The microbial diversity of the investigated sponge species and seawater is fully consistent with previous reports (Schmitt et al.,2012a, b; Moitinho-Silva et al., 2014a). The HMA sponges show a more complex phylum-level composition with Proteobacteria and Chloroflexi as most abundant phyla, followed by Acidobacteria, Deferribacteres, Nitrospirae, Gemmatimonadetes, Actinobacteria, and candidate phylum Poribacteria. The phylum-level composition of the LMA sponge species, S. carteri, was dominated by Proteobacteria, Cyanobacteria, and Archaea, as has been reported previously (Giles et al., 2013; Moitinho-Silva et al., 2014a). Several additional studies revealed a distinct and different microbial composition in HMA sponges vs. LMA sponges (Weisz et al., 2007; Kamke et al., 2010; Erwin et al., 2011; Schmitt et al., 2012b; Giles et al., 2013; Gloeckner et al., 2013; Poppell et al., 2013; Moitinho-Silva et al., 2014a). However, even though the seawater samples resemble the composition of LMA sponges on the phylum level, the LMA sponges still contain their own characteristic symbiont guilds (Moitinho-Silva et al., 2014a), as evidenced here by a dominance of Betaproteobacteria in D. avara and Gammaproteobacteria in S. carteri.

GeoChip analysis of microbial functional genes

Using the functional GeoChip 4.2, a total of 20 273 probes were identified that represented 627 functional genes, grouped altogether in 16 functional gene categories in sponge and seawater samples (Fig.

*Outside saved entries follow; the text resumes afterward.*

(** [flb_input_chunk_is_task_safe_delete] *)
Definition flb_input_chunk_is_task_safe_delete (task : option nat) : M (delivery S) bool :=
  match task with None => mret true | Some t => k ← task_at t; mret (t_users k =? 0) end.

Definition flb_input_chunk_safe_delete (ic old_ic : nat) (ins : flb_output_instance) : M (core S) bool :=
  if decide (ic = old_ic) then mret false
  else bit ← mask_bit_of old_ic ins; mret (negb (bit =? 0)).

(** Destroy a chunk, or the task that holds it and has no users; whether it was. *)
Definition destroy_unused (c : nat) : M (core S) bool :=
  ck ← deliver (chunk_at c);
  match ck_task ck with
  | Some t =>
      k ← deliver (task_at t);
      if t_users k =? 0 then deliver (flb_task_destroy t true) ≫= λ _, mret true else mret false
  | None => deliver (flb_input_chunk_destroy c true) ≫= λ _, mret true
  end.

(** The body of the loop of [flb_input_chunk_release_space]: the space released, or [None] when the
    loop goes on with the next chunk.  Counting of dropped records aside. *)
Definition release_chunk (new_input_chunk o : nat) (ins : flb_output_instance) (scope : release_scope) (old : nat)
    : M (core S) (option Z) :=
  bit ← mask_bit_of old ins;
  if bit =? 0 then mret None
  else
    safe ← flb_input_chunk_safe_delete new_input_chunk old ins;
    if negb safe then mret None
    else
      ck ← deliver (chunk_at old);
      drop ← deliver (flb_input_chunk_drop_task_route (ck_task ck) o);
      if negb drop then mret None
      else
        chunk_size ← real_size old;
        '(chunk_released, chunk_destroy_flag) ←
          (match scope with
           | RELEASE_SCOPE_LOCAL =>
               mask ← deref (flb_routes_mask_clear_bit (default [] (ck_routes_mask ck)) (o_id ins) (cf_router cfg));
               deliver (store_chunk old (set_ck_routes_mask mask ck)) ≫= λ _,
               v ← fs_at o;
               on_space (λ sp, Some (set_sp_fs (<[o := u64 (v - chunk_size)]> (sp_fs sp)) sp)) ≫= λ _,
               e ← mask_is_empty old;
               mret (true, e)
           | RELEASE_SCOPE_GLOBAL => mret (false, true)
           end);
        destroyed ← (if (chunk_destroy_flag : bool) then destroy_unused old else mret false);
        mret (Some (if (chunk_released || destroyed : bool) then chunk_size else 0)).

Fixpoint release_chunks (new_input_chunk o : nat) (ins : flb_output_instance) (scope : release_scope) (l : list nat)
    (released_space required_space : Z) : M (core S) Z :=
  match l with
  | [] => mret released_space
  | old :: l' =>
      r ← release_chunk new_input_chunk o ins scope old;
      match r with
      | None => release_chunks new_input_chunk o ins scope l' released_space required_space
      | Some n =>
          let released_space := released_space + n in
          if required_space <=? released_space then mret released_space
          else release_chunks new_input_chunk o ins scope l' released_space required_space
      end
  end.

S1). The majority of positive gene probes belonged to the categories organic remediation (4577 probes), stress (4178 probes), carbon cycling (2327 probes), metal resistance (2297 probes), nitrogen (1580 probes), as well as in lesser amounts (< 850 probes) to the categories antibiotic resistance, bacteria phage, bioleaching, energy process, fungi function, others, phosphorus, soil benefit, soil borne pathogen, sulfur, and virulence (Table S2).

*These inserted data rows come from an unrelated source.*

(* ===== verification/ChunkRelease.v ===== *)
(** * Making room for new data: the operations of [ChunkSpace] keep the invariants

    [core_ok] joins the invariant of the delivery core and that of the space of chunks.  There is a lemma
    per operation, that it [runs] with a postcondition ([Heap]). *)
From S2P Require Import Prelude CStd Env Heap RetryQueue Router RoutesMask Delivery Invariant Task Output Dispatch Engine.
From S2P Require Import ChunkFrame ChunkSpace ChunkAccount.

Section release.
Context {S : Type} `{RetryQueue S}.
Context (cfg : flb_config) (sc : storage_config) (r : flb_router).
Context (Hcfg : config_ok cfg) (Hst : storage_ok cfg sc r).
Abbreviation space_ok := (space_ok cfg sc r).
Abbreviation deliver := (deliver cfg sc).

Record core_ok (clean : bool) (new : option (nat * Z)) (L : list (nat * nat)) (n : Z) (s : core S) : Prop := {
  co_safe : delivery_safe cfg L n (c_d s);
  co_sync : sync_ok cfg (c_d s);
  co_space : space_ok clean new (d_chunks (c_d s)) (c_sp s)
}.

Definition chunks_of (s : core S) : gmap nat flb_input_chunk := d_chunks (c_d s).

(** ** Reading *)

Lemma runs_chunk_at c ck (s : core S) Q : chunks_of s !! c = Some ck → Q ck s → runs (deliver (chunk_at c)) s Q.
Proof.
  intros Hc HQ. exists ck, s. split; [|done]. destruct s as [d sp]. apply deliver_run; [by apply chunk_at_run|done].
Qed.

Lemma runs_task_at t k (s : core S) Q : d_tasks (c_d s) !! t = Some k → Q k s → runs (deliver (task_at t)) s Q.
Proof.
  intros Hc HQ. exists k, s. split; [|done]. destruct s as [d sp]. apply deliver_run; [by apply task_at_run|done].
Qed.

Lemma runs_gets {A} (f : delivery S → A) (s : core S) Q : Q (f (c_d s)) s → runs (deliver (gets f)) s Q.
Proof. intros HQ. eexists _, s. split; [|exact HQ]. destruct s as [d sp]. by apply deliver_run. Qed.

Lemma runs_info_at c ci (s : core S) Q : sp_info (c_sp s) !! c = Some ci → Q ci s → runs (info_at c) s Q.
Proof. intros Hc HQ. exists ci, s. unfold info_at. by rewrite Hc. Qed.

Lemma runs_fs_at o v (s : core S) Q : sp_fs (c_sp s) !! o = Some v → Q v s → runs (fs_at o) s Q.
Proof. intros Hc HQ. exists v, s. unfold fs_at. by rewrite Hc. Qed.

Lemma runs_on_space f sp (s : core S) Q : f (c_sp s) = Some sp → Q tt (mk_core (c_d s) sp) → runs (on_space f) s Q.
Proof. intros Hf HQ. exists tt, (mk_core (c_d s) sp). unfold on_space. by rewrite Hf. Qed.

Lemma runs_store_chunk c ck ck0 (s : core S) Q : chunks_of s !! c = Some ck0 →
  Q tt (mk_core (set_d_chunks (<[c := ck]> (chunks_of s)) (c_d s)) (c_sp s)) → runs (deliver (store_chunk c ck)) s Q.
Proof.
  intros Hc HQ. eexists tt, _. split; [|exact HQ]. destruct s as [d sp]. apply deliver_run; [done|]. cbn.
  intros c'. destruct (decide (c = c')) as [<-|]; [rewrite lookup_insert_eq; by eexists|by rewrite lookup_insert_ne].
Qed.

Lemma core_info clean new L n s c ck : core_ok clean new L n s → chunks_of s !! c = Some ck →
  ∃ ci, sp_info (c_sp s) !! c = Some ci ∧ sizes_ok ck ci ∧ mask_ok r ck.
Proof.
  intros [_ _ Hok] Hc. destruct (proj2 (so_info _ _ _ _ _ _ _ Hok c) ltac:(eauto)) as [ci Hci].
  exists ci. split_and!; [done|by eapply so_sizes|by eapply so_mask].
Qed.

Lemma core_task clean new L n s c ck t : core_ok clean new L n s → chunks_of s !! c = Some ck → ck_task ck = Some t →
  ∃ k, d_tasks (c_d s) !! t = Some k ∧ t_ic k = Some c.
Proof. intros [W _ _] Hc Ht. by apply (wh_chunk _ _ _ (wf_h _ _ _ W) c ck Hc). Qed.

Lemma runs_mask_bit_of clean new L n c ck ins s (Q : Z → core S → Prop) :
  core_ok clean new L n s → chunks_of s !! c = Some ck →
  (∀ b, mask_get cfg ck ins = Some b → Q b s) → runs (mask_bit_of cfg sc c ins) s Q.
Proof.
  intros Hok Hc HQ. destruct (core_info _ _ _ _ _ _ _ Hok Hc) as (_ & _ & _ & Hm). apply runs_bind, (runs_chunk_at c ck); [done|].
  destruct (mask_get_ok cfg sc r Hst ck ins Hm) as (b & Hb & _). eapply runs_deref; [done|by apply HQ].
Qed.

Lemma runs_mask_empty ck c s (Q : bool → core S → Prop) :
  mask_ok r ck → chunks_of s !! c = Some ck →
  (∀ b : bool, (b = true ↔ ∀ v, ¬ selected (default [] (ck_routes_mask ck)) v) → Q b s) → runs (mask_is_empty cfg sc c) s Q.
Proof.
  intros (mask & Hmask & Hm) Hc HQ. apply runs_bind, (runs_chunk_at c ck); [done|]. rewrite Hmask in HQ |- *. cbn [default] in HQ |- *.
  destruct (is_empty_spec r mask (st_router_wf _ _ _ Hst) Hm) as (e & He & Hiff). rewrite (st_router _ _ _ Hst).
  apply runs_bind. eapply runs_deref; [exact He|]. apply runs_ret, HQ. rewrite negb_true_iff, Z.eqb_neq. exact Hiff.
Qed.
Lemma runs_mask_is_empty ck c s (Q : bool → core S → Prop) :
  mask_ok r ck → chunks_of s !! c = Some ck → (∀ b, Q b s) → runs (mask_is_empty cfg sc c) s Q.
Proof. intros Hm Hc HQ. by eapply runs_mask_empty. Qed.

Lemma runs_real_size clean new L n c ck s (Q : Z → core S → Prop) :
  core_ok clean new L n s → chunks_of s !! c = Some ck →
  (∀ ci, sp_info (c_sp s) !! c = Some ci → Q (flb_input_chunk_get_real_size ck ci) s) → runs (real_size cfg sc c) s Q.
Proof.
  intros Hok Hc HQ. destruct (core_info _ _ _ _ _ _ _ Hok Hc) as (ci & Hci & _). apply runs_bind, (runs_chunk_at c ck); [done|].
  apply runs_bind, (runs_info_at c ci); [done|]. apply runs_ret. by apply HQ.
Qed.

(** ** Calls that keep the chunks *)

(** Chunks that are still there have the size they had. *)
Definition info_kept (s s' : core S) : Prop :=
  ∀ c, is_Some (chunks_of s' !! c) → sp_info (c_sp s') !! c = sp_info (c_sp s) !! c.

Lemma runs_deliver_keep {A} (m : M (delivery S) A) clean new L n L' n' s a d' (Q : A → core S → Prop) :
  core_ok clean new L n s → m (c_d s) = Some (a, d') → Evolves m → Keeps m → delivery_safe cfg L' n' d' →
  (∀ s', c_d s' = d' → core_ok clean new L' n' s' → info_kept s s' → Q a s') → runs (deliver m) s Q.
Proof.
  intros [W Hs Hsp] Hm He Hk W' HQ. destruct s as [d sp].
  destruct (deliver_spec cfg sc r Hst m clean new d sp a d' Hm (Hk d a d' Hm) Hsp) as (sp' & Hrun & Hsp' & Hi).
  exists a, (mk_core d' sp'). split; [done|]. apply HQ; [done| |exact Hi]. constructor; [done| |done]. by eapply sync_ok_run.
Qed.

(** The chunk is held by no task that flushes it to output [o]. *)
Definition may_drop (ck : flb_input_chunk) (o : nat) (s : core S) : bool :=
  match ck_task ck with
  | None => true
  | Some t =>
      match d_tasks (c_d s) !! t with
      | Some k => (t_users k =? 0) || (flb_task_get_route_status k o =? FLB_TASK_ROUTE_INACTIVE)
      | None => false
      end
  end.

(** Only the task that holds the chunk changes. *)
Definition tasks_kept (ck : flb_input_chunk) (s s' : core S) : Prop :=
  ∀ t, ck_task ck ≠ Some t → d_tasks (c_d s') !! t = d_tasks (c_d s) !! t.

Lemma runs_drop_task_route clean new L n s c ck o (Q : bool → core S → Prop) :
  core_ok clean new L n s → chunks_of s !! c = Some ck →
  (∀ s', core_ok clean new L n s' → chunks_of s' = chunks_of s → c_sp s' = c_sp s → tasks_kept ck s s' →
     (may_drop ck o s = false → s' = s) → Q (may_drop ck o s) s') →
  runs (deliver (flb_input_chunk_drop_task_route (ck_task ck) o)) s Q.
Proof.
  intros Hok Hc HQ. unfold may_drop in *.
  assert (Hsame : ∀ b, flb_input_chunk_drop_task_route (ck_task ck) o (c_d s) = Some (b, c_d s) → Q b s →
    runs (deliver (flb_input_chunk_drop_task_route (ck_task ck) o)) s Q).
  { intros b Hrun Hb. exists b, s. split; [|done]. destruct s as [d sp]. by apply deliver_run. }
  unfold flb_input_chunk_drop_task_route in *. destruct (ck_task ck) as [t|] eqn:Ht; [|by apply (Hsame true); [|apply HQ]].
  destruct (core_task _ _ _ _ _ _ _ _ Hok Hc Ht) as (k & Hk & _). rewrite Hk in HQ.
  unfold mbind at 1, M_bind at 1 in Hsame. rewrite (task_at_run t k _ Hk) in Hsame.
  destruct (t_users k =? 0) eqn:Hu; [by apply (Hsame true); [|apply HQ]|]. cbn [orb] in HQ.
  destruct (_ =? FLB_TASK_ROUTE_INACTIVE) eqn:Hi; [|by apply (Hsame false); [|apply HQ]]. clear Hsame.
  set (k' := flb_task_set_route_status k o FLB_TASK_ROUTE_DROPPED). destruct s as [d sp]. cbn [c_d c_sp] in *.
  exists true, (mk_core (set_d_tasks (<[t := k']> (d_tasks d)) d) sp). split.
  { apply deliver_run; [|done]. unfold mbind, M_bind. by rewrite (task_at_run t k d Hk), Hu, Hi. }
  destruct Hok as [W Hs Hsp]. apply HQ; [|done|done| |done].
  - constructor; [|exact Hs|exact Hsp].
    apply (wf_same_outs cfg _ d t k (λ k, flb_task_set_route_status k o FLB_TASK_ROUTE_DROPPED)); [|apply W|done].
    intros k0. unfold flb_task_set_route_status. cbn. repeat (split; [reflexivity|]). by rewrite update_route_outs.
  - intros t' Hne. cbn. rewrite lookup_insert_ne; [done|congruence].
Qed.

The exploration of the samples by MCE revealed a clear separation (Fig. 2a). The first dimension (horizontal axis) was discriminative between the three sources (HMA, LMA, seawater) and within that, between the locations (Red Sea, Mediterranean) for the sponge samples. The second dimension separated the LMA sponges from HMA sponges and seawater samples. The fact that the HMA–LMA pattern was stronger than any geographic bias is remarkable considering that the Mediterranean and Red Sea are distinct locations. To our knowledge, this is the first time that the HMA–LMA pattern was identified on the level of microbial functional genes.

Fig. 2

Exploration and visualization of the GeoChip 4.2 by MCE. The reciprocal relations between the samples are mapped in a two-dimensional space by nonlinear dimension reduction performed by the MCE algorithm. Each spot represents a sample (a). The label ‘Red’ indicates samples collected in the Red Sea; the label ‘Med’ indicates samples collected in the Mediterranean Sea. Heatmap of functional genes’ normalized signal intensities. The x-axis plots the index of genes which are ordered according to first dimension, D1, of MCE analysis (b).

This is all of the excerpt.